Would you return, word for word, the lines of the data below from the line with "- Tensor elements" through the line with "From Stdlib Require Import String.", and no others?

Start of Data section

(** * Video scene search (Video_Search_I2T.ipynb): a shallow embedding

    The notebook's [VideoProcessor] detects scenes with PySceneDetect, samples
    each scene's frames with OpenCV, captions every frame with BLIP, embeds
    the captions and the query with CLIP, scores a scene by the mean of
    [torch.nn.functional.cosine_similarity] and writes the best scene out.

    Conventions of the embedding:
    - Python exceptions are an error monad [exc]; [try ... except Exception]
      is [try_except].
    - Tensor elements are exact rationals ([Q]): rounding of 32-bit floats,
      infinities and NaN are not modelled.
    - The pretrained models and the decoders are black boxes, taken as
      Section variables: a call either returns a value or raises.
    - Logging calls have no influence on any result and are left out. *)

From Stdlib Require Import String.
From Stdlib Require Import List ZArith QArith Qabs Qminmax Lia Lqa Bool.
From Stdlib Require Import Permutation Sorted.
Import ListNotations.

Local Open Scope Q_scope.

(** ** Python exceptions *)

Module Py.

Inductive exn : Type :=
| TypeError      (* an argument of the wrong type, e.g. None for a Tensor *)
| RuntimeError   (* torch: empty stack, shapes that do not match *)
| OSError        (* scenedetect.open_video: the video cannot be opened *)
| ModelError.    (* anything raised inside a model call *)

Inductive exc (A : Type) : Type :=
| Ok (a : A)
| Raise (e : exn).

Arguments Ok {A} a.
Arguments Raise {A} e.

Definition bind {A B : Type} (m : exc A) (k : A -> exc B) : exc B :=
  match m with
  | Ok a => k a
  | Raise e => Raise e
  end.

End of Data section
Start of Data section

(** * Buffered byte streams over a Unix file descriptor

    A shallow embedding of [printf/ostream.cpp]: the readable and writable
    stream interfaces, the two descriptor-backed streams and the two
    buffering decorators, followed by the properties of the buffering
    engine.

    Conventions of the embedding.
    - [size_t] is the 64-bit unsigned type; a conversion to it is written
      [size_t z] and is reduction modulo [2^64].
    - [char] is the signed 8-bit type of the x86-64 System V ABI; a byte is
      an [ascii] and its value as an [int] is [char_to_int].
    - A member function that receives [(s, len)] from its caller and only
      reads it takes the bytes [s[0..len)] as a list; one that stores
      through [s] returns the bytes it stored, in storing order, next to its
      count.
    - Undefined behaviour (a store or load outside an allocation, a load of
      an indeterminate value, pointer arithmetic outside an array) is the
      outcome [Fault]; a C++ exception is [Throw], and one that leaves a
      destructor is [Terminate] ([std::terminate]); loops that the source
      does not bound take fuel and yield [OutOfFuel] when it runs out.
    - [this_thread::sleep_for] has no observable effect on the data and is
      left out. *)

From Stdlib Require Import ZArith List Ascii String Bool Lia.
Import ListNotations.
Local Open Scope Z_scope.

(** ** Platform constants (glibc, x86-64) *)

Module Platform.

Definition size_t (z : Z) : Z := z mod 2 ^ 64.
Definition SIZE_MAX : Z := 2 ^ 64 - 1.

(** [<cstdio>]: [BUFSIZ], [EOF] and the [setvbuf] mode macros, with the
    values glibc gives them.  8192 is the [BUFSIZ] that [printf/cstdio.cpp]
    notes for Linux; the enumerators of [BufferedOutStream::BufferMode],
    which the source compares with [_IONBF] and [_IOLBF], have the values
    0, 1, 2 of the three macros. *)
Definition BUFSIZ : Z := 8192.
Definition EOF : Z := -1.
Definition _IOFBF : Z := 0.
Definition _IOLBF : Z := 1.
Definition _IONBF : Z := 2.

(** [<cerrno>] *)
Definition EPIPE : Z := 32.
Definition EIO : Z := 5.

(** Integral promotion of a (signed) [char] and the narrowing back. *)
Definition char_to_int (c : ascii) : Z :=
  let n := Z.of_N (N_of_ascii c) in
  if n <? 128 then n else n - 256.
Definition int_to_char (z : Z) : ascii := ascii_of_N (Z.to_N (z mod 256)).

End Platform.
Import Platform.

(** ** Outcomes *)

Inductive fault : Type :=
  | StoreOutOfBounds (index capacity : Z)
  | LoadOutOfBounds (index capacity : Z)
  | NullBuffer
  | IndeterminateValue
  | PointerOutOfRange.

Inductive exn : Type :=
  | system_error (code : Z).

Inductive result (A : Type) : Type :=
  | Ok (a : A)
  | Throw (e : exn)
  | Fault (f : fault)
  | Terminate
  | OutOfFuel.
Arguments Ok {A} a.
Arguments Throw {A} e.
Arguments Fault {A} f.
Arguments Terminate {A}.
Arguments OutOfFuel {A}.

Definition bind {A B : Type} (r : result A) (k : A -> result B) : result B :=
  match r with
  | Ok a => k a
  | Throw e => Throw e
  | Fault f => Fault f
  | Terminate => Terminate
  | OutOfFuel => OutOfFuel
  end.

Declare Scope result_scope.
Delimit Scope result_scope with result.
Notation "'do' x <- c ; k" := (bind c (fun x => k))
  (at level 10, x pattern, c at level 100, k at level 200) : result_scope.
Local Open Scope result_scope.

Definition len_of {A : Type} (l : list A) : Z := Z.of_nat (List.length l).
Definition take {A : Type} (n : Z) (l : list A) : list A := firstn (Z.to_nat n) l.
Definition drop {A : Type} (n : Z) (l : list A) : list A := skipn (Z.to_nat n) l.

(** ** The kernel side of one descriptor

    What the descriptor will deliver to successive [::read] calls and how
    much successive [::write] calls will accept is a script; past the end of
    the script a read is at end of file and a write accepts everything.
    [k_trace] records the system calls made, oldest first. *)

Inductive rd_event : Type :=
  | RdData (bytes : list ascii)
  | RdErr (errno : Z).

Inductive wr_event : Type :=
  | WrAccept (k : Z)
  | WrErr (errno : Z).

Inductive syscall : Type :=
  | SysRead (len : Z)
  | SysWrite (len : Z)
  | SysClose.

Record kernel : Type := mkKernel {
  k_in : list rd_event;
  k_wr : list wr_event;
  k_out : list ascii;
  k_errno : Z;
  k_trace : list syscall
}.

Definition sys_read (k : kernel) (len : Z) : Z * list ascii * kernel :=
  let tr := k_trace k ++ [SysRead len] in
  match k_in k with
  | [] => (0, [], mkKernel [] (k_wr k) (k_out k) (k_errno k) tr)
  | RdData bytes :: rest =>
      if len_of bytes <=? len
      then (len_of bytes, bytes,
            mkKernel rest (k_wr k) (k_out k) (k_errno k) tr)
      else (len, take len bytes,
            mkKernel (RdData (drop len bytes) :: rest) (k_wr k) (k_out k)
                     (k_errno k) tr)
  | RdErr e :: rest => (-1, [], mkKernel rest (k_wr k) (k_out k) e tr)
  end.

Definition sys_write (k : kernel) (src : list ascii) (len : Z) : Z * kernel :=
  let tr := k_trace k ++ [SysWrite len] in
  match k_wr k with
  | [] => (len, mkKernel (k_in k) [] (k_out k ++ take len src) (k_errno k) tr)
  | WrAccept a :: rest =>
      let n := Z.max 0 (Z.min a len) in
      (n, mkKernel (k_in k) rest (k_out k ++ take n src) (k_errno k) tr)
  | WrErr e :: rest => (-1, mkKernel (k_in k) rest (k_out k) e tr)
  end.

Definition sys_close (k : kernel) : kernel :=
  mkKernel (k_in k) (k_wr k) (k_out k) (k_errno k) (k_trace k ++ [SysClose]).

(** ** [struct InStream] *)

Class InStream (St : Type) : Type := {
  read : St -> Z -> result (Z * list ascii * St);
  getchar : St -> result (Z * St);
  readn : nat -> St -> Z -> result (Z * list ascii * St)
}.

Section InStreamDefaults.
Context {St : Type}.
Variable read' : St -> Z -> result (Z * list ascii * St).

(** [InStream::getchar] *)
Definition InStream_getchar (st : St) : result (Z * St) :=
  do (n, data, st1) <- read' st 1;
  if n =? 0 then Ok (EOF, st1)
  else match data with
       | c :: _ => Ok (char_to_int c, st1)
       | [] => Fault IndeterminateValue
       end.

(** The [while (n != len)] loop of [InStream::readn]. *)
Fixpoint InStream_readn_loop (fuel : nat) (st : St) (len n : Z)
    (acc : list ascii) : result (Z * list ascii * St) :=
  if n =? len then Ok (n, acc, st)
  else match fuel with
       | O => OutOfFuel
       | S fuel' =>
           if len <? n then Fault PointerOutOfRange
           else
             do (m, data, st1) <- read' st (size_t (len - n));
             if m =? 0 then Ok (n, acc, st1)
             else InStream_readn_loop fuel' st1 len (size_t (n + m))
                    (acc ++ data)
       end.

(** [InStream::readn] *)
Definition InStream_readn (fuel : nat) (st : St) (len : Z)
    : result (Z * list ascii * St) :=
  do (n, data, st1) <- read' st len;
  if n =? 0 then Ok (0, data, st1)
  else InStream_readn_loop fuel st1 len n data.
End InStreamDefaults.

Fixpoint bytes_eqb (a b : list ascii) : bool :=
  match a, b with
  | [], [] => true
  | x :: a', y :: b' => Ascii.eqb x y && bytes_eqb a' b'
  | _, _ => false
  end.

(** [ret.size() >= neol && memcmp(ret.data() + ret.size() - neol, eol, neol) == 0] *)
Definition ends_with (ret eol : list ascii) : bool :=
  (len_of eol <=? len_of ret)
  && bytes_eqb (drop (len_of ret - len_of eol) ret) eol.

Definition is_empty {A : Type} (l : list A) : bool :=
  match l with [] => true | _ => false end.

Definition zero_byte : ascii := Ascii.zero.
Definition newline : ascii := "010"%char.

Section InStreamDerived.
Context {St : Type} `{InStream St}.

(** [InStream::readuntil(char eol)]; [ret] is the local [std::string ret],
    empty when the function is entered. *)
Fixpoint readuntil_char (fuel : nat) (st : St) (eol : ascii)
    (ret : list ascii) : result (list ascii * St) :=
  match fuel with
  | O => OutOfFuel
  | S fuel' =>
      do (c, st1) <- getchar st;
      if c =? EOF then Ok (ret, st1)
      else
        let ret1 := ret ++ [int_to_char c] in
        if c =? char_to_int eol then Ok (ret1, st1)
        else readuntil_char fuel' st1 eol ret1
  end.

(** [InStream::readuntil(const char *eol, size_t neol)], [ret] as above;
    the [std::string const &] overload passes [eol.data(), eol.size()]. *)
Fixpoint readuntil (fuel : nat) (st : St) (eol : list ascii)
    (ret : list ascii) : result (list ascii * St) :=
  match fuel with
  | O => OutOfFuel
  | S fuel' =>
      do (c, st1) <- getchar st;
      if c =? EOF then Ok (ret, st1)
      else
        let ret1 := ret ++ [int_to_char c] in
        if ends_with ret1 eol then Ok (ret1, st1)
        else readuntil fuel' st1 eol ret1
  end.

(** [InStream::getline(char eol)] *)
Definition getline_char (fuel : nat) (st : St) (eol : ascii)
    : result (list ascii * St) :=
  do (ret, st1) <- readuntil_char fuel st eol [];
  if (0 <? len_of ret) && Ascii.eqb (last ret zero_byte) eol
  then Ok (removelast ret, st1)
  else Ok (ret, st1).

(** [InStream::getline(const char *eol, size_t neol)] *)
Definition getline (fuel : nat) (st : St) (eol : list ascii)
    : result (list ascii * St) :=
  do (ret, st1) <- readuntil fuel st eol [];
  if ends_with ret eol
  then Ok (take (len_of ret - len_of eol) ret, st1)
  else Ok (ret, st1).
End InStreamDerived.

End of Data section
Start of Data section

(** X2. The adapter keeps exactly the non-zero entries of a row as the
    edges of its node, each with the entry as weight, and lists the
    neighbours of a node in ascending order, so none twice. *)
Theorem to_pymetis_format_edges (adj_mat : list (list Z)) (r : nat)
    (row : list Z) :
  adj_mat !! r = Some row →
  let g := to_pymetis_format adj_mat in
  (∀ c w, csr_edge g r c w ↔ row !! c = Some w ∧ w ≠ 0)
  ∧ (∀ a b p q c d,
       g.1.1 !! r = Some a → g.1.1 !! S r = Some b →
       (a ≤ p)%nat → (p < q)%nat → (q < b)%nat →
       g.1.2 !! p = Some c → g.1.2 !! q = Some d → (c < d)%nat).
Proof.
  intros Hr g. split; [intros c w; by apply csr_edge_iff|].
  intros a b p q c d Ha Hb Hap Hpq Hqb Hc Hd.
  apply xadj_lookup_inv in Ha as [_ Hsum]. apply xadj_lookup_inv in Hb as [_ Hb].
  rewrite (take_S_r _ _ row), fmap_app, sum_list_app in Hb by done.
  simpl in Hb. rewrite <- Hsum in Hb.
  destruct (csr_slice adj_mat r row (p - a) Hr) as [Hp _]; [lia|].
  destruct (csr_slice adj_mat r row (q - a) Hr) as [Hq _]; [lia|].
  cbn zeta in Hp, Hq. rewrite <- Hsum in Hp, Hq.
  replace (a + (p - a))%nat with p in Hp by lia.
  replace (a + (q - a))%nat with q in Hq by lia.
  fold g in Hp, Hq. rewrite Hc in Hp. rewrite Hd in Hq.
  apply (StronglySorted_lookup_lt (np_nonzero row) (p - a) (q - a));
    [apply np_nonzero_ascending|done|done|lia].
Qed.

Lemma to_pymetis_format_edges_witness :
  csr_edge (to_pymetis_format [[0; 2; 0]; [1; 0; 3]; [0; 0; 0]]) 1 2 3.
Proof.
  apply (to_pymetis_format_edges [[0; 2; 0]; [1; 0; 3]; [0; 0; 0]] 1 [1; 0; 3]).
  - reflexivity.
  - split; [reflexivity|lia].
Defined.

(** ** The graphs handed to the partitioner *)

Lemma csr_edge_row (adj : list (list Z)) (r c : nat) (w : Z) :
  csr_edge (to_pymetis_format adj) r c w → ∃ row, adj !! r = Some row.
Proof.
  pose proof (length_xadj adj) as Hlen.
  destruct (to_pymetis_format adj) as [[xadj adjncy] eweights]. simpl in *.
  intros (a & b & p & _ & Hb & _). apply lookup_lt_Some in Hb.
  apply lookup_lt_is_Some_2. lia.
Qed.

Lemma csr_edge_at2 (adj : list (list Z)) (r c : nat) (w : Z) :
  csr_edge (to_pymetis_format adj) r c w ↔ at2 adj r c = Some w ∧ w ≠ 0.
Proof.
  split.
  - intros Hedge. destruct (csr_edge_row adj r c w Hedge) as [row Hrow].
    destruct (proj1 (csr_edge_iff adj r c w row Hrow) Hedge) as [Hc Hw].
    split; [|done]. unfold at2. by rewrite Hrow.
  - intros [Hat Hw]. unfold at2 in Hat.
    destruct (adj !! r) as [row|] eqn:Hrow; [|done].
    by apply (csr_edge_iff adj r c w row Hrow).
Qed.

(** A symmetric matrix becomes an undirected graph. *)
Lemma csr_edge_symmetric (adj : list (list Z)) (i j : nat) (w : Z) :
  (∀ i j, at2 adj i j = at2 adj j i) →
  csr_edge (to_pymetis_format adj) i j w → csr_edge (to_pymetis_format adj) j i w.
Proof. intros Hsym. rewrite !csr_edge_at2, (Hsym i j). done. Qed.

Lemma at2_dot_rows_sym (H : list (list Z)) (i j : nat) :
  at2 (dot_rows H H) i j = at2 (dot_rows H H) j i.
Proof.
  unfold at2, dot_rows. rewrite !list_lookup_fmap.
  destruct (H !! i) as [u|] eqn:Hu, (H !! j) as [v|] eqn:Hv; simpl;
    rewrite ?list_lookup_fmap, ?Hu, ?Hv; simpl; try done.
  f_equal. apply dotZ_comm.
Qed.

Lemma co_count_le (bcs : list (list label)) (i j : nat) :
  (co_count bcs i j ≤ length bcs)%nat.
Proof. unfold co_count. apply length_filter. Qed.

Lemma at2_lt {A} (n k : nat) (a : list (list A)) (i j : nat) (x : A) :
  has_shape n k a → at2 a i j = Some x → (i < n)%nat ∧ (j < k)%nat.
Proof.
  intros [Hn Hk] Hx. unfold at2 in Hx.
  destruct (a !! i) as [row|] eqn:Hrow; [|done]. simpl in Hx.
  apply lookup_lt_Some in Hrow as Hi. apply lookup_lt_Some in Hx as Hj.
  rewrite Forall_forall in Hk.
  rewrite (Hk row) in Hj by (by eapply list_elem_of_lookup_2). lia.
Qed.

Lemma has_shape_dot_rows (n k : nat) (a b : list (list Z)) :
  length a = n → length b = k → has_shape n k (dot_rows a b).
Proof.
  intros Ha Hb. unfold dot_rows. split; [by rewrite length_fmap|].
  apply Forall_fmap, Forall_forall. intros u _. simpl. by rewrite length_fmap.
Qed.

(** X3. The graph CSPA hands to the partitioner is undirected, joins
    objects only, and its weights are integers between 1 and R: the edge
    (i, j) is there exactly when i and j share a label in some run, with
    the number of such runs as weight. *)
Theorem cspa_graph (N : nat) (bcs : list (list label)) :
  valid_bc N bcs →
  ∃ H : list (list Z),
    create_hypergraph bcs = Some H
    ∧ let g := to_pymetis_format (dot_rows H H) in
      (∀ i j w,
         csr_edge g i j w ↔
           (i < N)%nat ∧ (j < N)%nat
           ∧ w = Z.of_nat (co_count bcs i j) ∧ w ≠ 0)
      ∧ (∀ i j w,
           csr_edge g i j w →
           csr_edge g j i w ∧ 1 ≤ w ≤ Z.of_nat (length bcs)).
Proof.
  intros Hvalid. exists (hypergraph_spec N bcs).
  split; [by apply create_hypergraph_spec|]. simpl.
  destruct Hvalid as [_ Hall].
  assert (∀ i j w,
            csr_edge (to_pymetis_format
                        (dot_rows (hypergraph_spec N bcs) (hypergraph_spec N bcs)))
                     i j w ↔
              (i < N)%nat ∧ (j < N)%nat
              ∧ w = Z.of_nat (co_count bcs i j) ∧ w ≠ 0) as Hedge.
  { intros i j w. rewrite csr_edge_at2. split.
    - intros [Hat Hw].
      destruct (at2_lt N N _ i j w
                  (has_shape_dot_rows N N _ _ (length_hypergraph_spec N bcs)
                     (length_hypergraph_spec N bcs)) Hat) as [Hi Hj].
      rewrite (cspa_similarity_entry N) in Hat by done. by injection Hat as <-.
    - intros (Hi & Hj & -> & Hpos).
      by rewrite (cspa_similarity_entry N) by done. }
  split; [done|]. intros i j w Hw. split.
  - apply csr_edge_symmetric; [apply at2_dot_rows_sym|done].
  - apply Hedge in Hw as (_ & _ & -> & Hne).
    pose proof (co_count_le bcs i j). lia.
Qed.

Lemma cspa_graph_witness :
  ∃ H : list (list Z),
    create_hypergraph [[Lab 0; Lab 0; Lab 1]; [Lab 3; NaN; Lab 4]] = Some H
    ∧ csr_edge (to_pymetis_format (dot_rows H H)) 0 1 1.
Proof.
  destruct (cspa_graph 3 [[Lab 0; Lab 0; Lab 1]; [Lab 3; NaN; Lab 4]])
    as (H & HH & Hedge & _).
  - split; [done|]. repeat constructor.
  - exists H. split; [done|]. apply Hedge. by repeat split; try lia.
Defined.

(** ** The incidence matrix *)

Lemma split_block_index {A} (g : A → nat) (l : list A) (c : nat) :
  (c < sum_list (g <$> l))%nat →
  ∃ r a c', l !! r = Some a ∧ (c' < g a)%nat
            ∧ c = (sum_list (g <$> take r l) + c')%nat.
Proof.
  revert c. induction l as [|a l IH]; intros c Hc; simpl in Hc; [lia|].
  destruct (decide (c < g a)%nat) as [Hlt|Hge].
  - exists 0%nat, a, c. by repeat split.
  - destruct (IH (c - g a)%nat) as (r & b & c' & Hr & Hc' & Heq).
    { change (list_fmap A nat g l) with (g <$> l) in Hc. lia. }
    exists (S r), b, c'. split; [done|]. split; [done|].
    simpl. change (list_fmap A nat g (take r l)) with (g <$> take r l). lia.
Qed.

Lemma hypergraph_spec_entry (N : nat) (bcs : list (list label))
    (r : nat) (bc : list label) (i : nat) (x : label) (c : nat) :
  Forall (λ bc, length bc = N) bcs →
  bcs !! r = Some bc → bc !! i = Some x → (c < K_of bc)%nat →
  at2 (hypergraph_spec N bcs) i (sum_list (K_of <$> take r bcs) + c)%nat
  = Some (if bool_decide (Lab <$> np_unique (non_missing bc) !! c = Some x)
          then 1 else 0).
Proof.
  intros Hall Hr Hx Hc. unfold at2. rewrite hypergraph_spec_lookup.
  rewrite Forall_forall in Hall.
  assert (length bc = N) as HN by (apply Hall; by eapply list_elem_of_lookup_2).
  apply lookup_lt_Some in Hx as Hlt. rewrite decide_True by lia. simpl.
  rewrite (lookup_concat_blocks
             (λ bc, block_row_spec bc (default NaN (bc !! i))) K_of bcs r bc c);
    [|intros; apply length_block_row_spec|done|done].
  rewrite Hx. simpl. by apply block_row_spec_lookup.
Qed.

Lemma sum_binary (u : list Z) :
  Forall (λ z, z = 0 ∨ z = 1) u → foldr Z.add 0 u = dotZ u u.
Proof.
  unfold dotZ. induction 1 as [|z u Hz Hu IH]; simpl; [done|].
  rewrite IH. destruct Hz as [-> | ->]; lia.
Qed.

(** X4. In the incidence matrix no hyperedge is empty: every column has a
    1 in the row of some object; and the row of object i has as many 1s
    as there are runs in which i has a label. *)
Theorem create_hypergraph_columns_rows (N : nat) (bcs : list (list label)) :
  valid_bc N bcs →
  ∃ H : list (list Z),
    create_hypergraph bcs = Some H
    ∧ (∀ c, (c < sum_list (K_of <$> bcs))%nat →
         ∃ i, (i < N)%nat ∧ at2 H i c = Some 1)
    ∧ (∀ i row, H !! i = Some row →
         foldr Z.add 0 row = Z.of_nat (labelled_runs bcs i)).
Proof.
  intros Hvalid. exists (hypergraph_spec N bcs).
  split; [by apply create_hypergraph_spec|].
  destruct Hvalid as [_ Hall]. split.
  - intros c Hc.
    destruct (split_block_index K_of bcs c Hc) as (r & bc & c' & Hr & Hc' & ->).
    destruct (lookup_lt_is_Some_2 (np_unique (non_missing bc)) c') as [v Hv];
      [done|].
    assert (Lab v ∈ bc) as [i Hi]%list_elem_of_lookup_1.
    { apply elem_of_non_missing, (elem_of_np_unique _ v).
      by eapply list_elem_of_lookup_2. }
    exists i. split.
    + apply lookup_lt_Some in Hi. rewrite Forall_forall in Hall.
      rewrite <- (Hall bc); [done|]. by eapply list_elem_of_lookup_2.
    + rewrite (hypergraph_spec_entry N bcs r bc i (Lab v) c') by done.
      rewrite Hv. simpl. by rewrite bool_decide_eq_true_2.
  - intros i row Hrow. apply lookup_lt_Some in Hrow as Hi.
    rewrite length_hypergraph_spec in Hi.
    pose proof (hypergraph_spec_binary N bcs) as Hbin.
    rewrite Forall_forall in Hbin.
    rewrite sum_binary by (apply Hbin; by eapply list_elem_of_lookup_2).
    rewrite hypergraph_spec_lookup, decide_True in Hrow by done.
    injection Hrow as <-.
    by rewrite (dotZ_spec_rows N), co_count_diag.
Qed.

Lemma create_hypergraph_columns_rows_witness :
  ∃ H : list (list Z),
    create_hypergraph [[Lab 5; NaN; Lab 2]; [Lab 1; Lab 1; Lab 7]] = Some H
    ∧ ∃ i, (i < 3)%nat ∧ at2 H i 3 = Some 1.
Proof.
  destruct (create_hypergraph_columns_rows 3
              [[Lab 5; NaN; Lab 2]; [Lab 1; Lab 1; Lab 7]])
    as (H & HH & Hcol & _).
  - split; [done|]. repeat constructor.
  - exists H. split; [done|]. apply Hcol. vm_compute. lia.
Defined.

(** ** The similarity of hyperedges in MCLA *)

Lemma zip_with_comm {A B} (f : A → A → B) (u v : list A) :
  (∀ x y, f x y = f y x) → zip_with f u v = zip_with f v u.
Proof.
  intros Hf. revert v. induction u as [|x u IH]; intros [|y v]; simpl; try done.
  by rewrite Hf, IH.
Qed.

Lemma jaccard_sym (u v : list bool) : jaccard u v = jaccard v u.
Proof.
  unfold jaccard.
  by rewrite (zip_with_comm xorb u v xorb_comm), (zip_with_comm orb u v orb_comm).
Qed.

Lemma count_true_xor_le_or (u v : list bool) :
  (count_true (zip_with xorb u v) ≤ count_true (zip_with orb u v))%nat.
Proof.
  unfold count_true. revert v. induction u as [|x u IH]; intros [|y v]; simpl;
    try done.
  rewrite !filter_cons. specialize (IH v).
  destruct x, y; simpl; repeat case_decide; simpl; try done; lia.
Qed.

End of Data section

Problem solution:
    - Tensor elements are exact rationals ([Q]): rounding of 32-bit floats,
      infinities and NaN are not modelled.
    - The pretrained models and the decoders are black boxes, taken as
      Section variables: a call either returns a value or raises.
    - Logging calls have no influence on any result and are left out. *)

From Stdlib Require Import String.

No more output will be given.